### Information given

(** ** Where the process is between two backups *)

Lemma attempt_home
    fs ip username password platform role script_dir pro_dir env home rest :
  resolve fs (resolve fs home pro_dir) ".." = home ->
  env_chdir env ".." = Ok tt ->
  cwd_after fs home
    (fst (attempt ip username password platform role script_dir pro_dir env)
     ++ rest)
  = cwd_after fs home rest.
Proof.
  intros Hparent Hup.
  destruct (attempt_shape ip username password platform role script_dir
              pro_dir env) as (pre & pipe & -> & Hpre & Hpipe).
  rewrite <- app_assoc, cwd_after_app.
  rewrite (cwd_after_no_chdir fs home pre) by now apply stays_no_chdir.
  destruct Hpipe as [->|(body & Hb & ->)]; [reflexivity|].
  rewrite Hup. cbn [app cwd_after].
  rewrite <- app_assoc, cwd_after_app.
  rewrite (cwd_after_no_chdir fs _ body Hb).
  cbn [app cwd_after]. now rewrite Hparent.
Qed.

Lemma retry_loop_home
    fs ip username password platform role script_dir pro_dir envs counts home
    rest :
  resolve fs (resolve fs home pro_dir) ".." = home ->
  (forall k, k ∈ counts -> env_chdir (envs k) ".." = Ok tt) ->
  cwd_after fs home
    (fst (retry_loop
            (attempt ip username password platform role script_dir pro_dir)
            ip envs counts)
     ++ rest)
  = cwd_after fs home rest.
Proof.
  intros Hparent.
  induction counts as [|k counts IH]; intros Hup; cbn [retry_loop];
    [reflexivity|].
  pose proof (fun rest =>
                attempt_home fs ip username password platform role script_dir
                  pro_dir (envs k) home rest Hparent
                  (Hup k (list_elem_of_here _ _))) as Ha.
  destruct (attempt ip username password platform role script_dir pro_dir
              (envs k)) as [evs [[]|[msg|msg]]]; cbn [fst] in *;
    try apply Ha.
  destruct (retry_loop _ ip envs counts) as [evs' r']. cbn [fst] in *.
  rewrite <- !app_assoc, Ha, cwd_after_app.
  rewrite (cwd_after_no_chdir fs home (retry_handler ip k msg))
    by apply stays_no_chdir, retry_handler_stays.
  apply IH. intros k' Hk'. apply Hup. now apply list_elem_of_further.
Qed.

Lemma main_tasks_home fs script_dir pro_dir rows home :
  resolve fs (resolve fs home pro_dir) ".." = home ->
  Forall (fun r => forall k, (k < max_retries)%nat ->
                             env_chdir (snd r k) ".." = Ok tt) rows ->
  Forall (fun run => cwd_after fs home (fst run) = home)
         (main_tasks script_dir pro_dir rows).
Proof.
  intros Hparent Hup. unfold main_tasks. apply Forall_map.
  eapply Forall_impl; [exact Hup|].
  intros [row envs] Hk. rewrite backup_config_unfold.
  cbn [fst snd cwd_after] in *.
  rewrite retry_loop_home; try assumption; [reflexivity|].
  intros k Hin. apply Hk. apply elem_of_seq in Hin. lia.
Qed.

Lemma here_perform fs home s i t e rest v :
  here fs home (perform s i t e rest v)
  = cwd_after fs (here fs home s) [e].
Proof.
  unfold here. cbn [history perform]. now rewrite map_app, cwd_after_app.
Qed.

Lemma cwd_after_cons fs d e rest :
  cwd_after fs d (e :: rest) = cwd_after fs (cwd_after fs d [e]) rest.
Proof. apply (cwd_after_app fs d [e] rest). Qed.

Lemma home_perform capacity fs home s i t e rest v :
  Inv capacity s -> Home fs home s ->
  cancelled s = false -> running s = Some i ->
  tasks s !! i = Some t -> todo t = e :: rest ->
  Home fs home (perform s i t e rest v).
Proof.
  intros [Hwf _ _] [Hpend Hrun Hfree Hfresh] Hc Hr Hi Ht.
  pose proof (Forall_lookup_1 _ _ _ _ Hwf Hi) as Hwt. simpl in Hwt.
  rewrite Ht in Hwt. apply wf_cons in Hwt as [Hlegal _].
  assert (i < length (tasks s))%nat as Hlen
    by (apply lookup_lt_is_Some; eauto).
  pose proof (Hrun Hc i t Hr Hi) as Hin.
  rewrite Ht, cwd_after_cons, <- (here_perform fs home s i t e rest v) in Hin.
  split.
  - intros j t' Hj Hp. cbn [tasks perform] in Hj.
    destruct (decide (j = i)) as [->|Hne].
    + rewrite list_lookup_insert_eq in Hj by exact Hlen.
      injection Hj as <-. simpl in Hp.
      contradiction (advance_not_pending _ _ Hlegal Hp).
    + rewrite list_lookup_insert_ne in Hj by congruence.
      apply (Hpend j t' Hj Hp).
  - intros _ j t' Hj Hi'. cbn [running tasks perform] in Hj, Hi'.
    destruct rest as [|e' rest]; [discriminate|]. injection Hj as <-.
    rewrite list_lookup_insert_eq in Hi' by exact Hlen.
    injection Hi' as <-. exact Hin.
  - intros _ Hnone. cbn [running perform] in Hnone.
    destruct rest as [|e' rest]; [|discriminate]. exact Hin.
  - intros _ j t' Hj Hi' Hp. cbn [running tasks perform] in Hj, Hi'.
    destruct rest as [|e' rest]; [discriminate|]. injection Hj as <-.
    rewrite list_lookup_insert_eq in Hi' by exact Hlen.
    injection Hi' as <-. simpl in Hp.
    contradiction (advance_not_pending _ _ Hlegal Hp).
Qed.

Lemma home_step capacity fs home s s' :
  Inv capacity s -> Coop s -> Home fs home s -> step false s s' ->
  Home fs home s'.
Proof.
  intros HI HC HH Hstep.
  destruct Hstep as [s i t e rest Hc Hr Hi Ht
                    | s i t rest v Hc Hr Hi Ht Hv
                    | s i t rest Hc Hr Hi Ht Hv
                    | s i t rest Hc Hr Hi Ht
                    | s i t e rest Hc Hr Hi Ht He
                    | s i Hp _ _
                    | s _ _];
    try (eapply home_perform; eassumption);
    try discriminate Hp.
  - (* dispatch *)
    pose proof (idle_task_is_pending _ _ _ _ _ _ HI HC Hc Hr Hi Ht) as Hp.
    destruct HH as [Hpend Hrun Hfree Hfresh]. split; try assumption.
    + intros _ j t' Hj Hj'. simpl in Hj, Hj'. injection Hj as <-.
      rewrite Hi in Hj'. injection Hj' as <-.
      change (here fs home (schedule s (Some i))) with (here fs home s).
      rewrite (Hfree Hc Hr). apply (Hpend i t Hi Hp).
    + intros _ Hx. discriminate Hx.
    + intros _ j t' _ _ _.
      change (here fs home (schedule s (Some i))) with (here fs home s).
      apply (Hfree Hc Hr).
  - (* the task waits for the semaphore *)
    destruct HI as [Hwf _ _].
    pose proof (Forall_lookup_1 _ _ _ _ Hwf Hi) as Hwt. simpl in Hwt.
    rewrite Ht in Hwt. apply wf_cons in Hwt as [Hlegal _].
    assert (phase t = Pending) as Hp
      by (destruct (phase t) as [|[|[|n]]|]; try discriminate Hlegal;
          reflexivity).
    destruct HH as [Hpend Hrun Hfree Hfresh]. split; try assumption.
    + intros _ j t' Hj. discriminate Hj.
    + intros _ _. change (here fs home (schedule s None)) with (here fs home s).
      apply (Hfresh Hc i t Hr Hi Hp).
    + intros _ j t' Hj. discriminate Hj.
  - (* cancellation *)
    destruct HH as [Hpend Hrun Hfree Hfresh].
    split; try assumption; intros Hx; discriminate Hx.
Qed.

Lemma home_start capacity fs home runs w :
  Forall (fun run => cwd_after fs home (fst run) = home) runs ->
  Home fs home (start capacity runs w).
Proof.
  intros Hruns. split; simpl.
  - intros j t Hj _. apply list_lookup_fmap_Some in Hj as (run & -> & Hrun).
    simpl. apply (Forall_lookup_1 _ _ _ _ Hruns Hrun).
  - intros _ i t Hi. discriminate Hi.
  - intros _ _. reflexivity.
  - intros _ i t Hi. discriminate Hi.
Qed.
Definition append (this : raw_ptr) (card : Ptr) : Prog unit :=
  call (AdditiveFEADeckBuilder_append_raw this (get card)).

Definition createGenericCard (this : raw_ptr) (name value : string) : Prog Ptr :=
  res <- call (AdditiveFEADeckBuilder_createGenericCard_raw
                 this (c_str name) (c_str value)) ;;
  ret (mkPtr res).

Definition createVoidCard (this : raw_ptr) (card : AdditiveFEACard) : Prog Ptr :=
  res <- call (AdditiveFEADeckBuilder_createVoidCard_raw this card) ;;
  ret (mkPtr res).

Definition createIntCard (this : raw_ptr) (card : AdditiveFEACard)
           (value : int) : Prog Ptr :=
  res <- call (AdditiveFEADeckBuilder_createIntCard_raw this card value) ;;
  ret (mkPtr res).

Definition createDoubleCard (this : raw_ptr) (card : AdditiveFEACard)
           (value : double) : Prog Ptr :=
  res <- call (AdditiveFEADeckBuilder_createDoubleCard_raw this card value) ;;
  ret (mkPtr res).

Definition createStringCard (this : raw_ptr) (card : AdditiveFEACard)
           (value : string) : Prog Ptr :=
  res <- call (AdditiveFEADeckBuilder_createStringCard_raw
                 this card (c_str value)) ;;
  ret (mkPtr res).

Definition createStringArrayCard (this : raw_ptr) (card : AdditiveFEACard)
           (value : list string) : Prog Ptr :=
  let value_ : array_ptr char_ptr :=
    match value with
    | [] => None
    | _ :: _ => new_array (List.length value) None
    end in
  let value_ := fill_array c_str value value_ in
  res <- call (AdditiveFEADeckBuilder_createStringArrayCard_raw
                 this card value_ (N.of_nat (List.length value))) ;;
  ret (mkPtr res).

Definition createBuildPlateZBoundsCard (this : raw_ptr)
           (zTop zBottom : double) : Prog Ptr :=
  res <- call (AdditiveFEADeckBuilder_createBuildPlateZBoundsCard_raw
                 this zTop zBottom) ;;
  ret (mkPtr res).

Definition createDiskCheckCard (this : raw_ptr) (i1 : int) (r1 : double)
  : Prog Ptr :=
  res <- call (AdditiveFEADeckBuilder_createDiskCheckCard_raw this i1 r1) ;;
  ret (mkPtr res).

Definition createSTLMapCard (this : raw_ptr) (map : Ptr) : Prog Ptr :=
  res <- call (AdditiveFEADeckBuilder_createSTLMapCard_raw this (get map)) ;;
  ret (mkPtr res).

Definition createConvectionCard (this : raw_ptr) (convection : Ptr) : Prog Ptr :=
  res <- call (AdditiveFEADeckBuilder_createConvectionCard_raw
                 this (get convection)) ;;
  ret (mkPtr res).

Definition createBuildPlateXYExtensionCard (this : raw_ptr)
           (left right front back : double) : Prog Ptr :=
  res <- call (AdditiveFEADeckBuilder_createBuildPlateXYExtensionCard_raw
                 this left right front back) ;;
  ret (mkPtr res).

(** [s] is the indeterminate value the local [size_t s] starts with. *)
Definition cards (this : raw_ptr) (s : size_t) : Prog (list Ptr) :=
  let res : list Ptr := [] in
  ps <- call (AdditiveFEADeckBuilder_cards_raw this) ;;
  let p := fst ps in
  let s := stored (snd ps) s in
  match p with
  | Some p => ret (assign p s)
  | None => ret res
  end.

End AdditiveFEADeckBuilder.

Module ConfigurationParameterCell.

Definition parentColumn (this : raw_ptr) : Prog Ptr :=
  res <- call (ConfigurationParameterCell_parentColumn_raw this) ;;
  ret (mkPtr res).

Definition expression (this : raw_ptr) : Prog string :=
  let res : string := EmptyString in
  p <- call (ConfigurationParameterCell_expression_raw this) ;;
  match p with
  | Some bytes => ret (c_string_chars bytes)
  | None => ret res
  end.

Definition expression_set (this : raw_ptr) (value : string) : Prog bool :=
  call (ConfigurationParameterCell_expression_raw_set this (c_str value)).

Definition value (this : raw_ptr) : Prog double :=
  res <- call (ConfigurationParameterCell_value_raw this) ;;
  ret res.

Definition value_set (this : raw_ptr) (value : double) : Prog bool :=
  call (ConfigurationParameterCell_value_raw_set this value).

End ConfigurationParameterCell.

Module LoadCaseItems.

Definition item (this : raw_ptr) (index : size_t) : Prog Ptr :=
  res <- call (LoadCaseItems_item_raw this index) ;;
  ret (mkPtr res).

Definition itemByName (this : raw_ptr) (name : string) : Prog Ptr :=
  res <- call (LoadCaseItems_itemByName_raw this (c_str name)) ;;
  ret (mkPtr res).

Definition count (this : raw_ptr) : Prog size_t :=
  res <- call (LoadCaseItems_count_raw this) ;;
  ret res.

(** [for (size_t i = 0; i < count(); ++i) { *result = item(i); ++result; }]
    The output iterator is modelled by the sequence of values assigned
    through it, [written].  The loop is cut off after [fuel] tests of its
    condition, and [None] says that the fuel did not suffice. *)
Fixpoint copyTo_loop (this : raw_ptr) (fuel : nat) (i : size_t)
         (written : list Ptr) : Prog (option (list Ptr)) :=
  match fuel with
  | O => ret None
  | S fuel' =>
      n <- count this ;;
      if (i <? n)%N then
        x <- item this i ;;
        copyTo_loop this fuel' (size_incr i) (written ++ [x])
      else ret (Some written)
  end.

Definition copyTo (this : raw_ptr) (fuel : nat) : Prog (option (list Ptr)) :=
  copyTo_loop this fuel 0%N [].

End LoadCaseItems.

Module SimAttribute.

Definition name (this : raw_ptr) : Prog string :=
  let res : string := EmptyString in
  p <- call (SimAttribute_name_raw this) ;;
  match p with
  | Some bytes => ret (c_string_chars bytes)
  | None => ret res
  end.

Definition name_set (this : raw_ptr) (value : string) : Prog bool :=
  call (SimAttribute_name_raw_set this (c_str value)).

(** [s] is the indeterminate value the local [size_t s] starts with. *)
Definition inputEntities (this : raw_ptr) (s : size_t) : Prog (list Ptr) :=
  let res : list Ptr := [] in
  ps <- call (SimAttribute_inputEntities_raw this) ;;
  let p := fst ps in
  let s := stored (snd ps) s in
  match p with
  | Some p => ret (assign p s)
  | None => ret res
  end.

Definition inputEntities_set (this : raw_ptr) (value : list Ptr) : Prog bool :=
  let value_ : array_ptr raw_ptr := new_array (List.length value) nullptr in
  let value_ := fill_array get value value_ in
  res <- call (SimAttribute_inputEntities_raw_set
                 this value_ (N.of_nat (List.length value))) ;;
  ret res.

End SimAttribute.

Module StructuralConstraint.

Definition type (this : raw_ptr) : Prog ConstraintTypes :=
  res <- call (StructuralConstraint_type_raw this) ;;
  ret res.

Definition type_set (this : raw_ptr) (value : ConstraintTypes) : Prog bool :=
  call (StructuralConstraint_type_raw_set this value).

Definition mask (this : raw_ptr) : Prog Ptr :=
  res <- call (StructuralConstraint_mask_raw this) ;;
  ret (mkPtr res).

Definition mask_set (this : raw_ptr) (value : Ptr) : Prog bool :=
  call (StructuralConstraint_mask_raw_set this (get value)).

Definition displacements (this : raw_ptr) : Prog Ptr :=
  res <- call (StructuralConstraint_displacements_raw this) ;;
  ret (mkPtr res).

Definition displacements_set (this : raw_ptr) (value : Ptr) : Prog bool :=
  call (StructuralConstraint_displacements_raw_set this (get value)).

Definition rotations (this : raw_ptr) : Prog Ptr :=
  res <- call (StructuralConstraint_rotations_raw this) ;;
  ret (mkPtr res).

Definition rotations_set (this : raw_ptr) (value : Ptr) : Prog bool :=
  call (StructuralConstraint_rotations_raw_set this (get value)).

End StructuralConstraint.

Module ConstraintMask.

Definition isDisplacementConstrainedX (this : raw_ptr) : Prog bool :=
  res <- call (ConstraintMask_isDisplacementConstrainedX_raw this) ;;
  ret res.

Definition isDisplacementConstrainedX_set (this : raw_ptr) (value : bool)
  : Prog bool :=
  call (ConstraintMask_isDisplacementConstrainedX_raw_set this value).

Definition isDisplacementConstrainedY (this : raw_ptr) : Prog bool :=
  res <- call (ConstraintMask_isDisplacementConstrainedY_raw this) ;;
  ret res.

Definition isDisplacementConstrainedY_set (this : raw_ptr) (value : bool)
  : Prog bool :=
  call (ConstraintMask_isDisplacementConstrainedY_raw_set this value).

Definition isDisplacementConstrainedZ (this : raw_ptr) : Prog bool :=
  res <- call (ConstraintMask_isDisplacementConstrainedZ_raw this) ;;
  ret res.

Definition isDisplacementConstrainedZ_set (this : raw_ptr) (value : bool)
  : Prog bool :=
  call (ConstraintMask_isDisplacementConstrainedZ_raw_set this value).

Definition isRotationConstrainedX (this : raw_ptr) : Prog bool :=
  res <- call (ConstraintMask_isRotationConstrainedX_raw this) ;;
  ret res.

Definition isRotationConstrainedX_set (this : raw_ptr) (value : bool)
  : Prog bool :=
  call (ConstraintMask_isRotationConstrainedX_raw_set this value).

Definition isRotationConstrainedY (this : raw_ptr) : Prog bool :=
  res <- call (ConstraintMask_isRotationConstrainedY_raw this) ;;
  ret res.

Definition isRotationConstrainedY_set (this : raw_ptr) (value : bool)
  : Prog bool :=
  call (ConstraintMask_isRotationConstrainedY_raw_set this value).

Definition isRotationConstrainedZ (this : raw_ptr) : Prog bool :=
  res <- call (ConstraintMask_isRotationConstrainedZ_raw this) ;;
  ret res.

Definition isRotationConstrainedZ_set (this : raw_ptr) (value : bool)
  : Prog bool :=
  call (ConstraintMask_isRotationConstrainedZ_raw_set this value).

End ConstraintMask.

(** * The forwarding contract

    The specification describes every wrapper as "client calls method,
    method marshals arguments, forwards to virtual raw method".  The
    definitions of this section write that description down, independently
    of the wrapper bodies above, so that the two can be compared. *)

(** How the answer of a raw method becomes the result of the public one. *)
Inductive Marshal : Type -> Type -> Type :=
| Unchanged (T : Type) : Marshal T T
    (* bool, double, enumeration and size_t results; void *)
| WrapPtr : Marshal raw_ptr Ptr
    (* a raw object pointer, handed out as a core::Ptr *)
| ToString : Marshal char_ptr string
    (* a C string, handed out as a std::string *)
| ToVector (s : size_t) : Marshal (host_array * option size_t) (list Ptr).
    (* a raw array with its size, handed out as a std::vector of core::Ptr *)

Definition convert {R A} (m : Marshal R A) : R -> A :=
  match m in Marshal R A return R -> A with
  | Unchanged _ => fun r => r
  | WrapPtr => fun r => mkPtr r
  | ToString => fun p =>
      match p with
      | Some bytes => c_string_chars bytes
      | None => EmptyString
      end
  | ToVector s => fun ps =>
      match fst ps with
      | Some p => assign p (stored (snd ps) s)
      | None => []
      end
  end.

######

• [Aim of the exercise]:
The total, and nothing more: how many lines in the entries contain "Hlegal"?

• [Your response]:
5